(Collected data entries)
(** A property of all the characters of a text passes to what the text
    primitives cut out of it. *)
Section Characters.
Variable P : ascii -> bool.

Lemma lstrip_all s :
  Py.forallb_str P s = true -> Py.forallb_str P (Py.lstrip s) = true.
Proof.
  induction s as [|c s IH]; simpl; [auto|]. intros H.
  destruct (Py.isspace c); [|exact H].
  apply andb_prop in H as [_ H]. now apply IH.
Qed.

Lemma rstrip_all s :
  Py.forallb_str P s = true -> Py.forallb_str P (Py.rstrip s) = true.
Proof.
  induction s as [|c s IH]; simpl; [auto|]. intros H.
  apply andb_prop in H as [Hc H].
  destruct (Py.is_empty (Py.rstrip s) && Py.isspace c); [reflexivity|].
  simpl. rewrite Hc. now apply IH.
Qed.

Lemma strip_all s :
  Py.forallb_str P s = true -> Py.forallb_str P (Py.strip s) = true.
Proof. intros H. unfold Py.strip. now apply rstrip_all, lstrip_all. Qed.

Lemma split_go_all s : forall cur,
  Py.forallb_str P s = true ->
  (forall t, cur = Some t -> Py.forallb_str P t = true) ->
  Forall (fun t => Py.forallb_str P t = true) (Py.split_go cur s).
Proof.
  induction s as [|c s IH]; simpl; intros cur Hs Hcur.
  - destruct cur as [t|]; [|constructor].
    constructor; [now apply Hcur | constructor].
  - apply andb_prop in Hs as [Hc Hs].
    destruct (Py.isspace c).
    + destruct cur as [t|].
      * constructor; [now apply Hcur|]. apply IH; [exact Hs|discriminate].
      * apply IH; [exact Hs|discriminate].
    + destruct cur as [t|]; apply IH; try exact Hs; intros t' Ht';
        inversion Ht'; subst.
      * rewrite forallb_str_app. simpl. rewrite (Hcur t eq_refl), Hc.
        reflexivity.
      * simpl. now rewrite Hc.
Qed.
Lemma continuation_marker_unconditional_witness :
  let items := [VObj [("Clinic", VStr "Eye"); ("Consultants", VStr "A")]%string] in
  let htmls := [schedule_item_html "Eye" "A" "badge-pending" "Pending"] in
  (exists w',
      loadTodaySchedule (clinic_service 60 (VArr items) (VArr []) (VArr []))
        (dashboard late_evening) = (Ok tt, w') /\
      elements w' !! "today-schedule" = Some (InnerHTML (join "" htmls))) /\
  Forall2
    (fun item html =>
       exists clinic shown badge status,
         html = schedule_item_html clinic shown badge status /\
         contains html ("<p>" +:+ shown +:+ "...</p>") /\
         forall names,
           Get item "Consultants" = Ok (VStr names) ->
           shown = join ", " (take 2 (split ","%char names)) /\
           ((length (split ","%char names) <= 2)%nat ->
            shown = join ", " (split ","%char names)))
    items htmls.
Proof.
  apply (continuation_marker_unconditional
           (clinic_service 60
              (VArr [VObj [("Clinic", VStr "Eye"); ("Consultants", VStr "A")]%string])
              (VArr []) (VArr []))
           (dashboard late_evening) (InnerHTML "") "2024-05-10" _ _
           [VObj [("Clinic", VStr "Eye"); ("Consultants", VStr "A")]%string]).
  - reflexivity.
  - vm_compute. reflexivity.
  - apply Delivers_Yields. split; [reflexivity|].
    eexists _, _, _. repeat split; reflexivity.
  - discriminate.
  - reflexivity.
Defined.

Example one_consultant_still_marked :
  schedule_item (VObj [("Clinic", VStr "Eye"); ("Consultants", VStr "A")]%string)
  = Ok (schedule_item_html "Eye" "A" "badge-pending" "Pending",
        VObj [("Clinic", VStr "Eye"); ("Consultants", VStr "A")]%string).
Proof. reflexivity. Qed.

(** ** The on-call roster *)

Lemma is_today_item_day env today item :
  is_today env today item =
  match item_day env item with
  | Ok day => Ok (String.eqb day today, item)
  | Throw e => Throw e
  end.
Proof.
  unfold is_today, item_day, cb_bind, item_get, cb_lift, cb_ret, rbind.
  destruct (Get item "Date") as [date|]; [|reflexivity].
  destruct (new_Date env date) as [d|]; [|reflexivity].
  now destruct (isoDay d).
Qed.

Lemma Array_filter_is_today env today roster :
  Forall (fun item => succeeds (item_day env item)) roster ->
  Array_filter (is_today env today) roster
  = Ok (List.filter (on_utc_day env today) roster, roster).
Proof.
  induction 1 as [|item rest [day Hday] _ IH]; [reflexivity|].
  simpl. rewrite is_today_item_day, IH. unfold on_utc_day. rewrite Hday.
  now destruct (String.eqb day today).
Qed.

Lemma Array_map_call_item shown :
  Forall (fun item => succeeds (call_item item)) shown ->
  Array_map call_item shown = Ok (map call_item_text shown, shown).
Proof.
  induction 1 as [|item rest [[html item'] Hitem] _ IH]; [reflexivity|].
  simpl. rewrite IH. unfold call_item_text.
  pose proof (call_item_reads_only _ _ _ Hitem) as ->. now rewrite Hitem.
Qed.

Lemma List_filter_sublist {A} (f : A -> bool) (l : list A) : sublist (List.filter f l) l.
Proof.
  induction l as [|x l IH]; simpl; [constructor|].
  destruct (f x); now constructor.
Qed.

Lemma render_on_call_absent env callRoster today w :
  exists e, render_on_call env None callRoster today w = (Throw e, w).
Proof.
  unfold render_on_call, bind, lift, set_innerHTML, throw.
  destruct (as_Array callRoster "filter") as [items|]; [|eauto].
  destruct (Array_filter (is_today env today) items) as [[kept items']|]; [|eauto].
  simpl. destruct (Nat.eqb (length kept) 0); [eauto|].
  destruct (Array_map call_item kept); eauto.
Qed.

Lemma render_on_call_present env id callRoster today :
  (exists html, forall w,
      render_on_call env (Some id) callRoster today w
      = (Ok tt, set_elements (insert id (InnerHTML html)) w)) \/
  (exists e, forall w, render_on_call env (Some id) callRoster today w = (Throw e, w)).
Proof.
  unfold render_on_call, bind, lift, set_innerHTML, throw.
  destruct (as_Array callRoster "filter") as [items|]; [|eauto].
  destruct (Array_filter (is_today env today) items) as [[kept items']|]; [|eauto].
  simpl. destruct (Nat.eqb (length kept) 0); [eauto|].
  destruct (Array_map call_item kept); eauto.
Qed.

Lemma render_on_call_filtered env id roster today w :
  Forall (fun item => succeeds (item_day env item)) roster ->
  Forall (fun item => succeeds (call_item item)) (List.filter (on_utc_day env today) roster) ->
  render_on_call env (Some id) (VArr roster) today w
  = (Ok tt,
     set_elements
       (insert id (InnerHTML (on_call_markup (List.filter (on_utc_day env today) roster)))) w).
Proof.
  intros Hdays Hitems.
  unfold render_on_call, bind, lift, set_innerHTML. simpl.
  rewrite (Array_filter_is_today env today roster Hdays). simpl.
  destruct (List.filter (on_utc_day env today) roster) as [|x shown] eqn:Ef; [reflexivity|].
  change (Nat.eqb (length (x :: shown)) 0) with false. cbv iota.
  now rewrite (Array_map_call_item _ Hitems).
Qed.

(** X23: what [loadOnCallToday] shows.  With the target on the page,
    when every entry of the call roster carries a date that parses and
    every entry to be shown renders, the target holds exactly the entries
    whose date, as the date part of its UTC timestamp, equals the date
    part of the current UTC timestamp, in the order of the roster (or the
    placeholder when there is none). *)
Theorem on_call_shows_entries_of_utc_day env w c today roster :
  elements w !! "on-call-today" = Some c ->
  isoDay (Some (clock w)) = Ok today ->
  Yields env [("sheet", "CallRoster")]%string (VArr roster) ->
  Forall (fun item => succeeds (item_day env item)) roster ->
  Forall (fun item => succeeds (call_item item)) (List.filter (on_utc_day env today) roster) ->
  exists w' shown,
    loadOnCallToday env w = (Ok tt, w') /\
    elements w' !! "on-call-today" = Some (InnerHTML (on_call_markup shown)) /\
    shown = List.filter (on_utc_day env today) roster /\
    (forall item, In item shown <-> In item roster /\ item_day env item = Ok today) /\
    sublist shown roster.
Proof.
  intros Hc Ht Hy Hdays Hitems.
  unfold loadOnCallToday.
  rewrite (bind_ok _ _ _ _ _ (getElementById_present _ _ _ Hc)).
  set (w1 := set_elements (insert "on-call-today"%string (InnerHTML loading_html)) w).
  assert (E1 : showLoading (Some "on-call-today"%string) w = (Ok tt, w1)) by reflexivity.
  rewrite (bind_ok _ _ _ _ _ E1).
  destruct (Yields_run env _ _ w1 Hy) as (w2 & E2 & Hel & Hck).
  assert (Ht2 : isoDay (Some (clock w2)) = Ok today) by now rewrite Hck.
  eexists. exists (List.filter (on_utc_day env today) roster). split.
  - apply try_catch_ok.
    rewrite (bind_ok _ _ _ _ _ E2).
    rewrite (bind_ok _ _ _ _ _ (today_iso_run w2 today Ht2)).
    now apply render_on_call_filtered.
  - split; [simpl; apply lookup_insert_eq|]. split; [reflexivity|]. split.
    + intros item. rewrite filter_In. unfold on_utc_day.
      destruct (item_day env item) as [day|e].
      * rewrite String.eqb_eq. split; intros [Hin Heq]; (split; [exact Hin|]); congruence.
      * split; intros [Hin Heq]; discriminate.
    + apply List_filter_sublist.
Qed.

---

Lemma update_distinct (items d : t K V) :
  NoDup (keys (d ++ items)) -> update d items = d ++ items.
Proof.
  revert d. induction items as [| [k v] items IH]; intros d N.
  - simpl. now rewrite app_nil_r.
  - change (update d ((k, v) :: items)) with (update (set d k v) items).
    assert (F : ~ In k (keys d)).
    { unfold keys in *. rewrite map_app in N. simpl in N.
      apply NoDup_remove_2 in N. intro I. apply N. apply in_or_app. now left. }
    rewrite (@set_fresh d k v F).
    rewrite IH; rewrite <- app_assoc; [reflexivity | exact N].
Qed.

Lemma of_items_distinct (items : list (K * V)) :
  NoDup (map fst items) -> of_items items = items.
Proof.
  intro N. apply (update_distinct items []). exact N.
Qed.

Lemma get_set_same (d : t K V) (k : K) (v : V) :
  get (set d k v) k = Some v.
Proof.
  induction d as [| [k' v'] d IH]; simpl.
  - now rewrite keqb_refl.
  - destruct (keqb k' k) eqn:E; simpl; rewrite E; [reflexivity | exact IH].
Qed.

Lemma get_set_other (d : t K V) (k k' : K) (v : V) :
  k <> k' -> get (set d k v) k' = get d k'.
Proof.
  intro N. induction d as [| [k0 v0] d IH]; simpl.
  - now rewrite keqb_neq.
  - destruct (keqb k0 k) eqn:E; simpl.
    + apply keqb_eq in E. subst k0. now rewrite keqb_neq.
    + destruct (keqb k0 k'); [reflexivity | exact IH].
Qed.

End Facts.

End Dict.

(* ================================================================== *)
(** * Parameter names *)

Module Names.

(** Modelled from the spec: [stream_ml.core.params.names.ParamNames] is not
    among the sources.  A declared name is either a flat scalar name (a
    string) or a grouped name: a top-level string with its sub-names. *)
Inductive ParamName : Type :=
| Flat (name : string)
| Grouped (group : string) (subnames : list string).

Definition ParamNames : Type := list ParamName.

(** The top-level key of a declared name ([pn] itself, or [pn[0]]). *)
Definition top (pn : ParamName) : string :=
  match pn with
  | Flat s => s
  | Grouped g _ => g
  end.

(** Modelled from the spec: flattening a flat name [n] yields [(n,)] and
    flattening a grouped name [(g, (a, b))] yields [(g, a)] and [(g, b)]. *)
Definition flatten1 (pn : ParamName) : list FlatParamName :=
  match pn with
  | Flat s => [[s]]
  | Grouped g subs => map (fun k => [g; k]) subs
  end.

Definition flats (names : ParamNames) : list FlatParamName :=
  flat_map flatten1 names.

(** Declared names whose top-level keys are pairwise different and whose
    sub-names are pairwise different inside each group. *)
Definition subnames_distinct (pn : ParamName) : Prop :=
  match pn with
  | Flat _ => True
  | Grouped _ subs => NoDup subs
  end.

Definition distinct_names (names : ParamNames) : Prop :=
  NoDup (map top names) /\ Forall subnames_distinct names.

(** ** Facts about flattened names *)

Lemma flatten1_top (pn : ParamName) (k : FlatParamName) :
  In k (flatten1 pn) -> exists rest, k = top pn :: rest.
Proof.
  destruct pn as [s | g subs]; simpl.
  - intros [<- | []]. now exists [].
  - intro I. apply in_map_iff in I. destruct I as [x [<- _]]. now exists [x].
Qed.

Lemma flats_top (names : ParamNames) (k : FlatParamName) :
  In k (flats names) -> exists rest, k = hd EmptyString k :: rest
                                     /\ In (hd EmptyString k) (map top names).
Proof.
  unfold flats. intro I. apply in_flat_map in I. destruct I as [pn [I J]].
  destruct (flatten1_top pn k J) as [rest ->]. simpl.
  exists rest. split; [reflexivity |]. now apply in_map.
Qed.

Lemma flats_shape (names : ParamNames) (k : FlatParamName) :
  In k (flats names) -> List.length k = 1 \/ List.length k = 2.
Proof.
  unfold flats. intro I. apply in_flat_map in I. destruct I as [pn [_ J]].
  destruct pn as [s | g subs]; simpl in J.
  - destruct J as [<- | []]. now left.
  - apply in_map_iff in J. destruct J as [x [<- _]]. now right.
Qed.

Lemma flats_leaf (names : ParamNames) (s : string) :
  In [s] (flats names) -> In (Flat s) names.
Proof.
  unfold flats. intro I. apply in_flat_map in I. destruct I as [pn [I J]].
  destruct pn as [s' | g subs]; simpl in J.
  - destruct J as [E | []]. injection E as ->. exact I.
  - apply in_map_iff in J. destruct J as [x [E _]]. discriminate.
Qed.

## EXERCISE GOAL:
The lines to return are those in the entries above that include "status".

## THE ANSWER:
       exists clinic shown badge status,
         html = schedule_item_html clinic shown badge status /\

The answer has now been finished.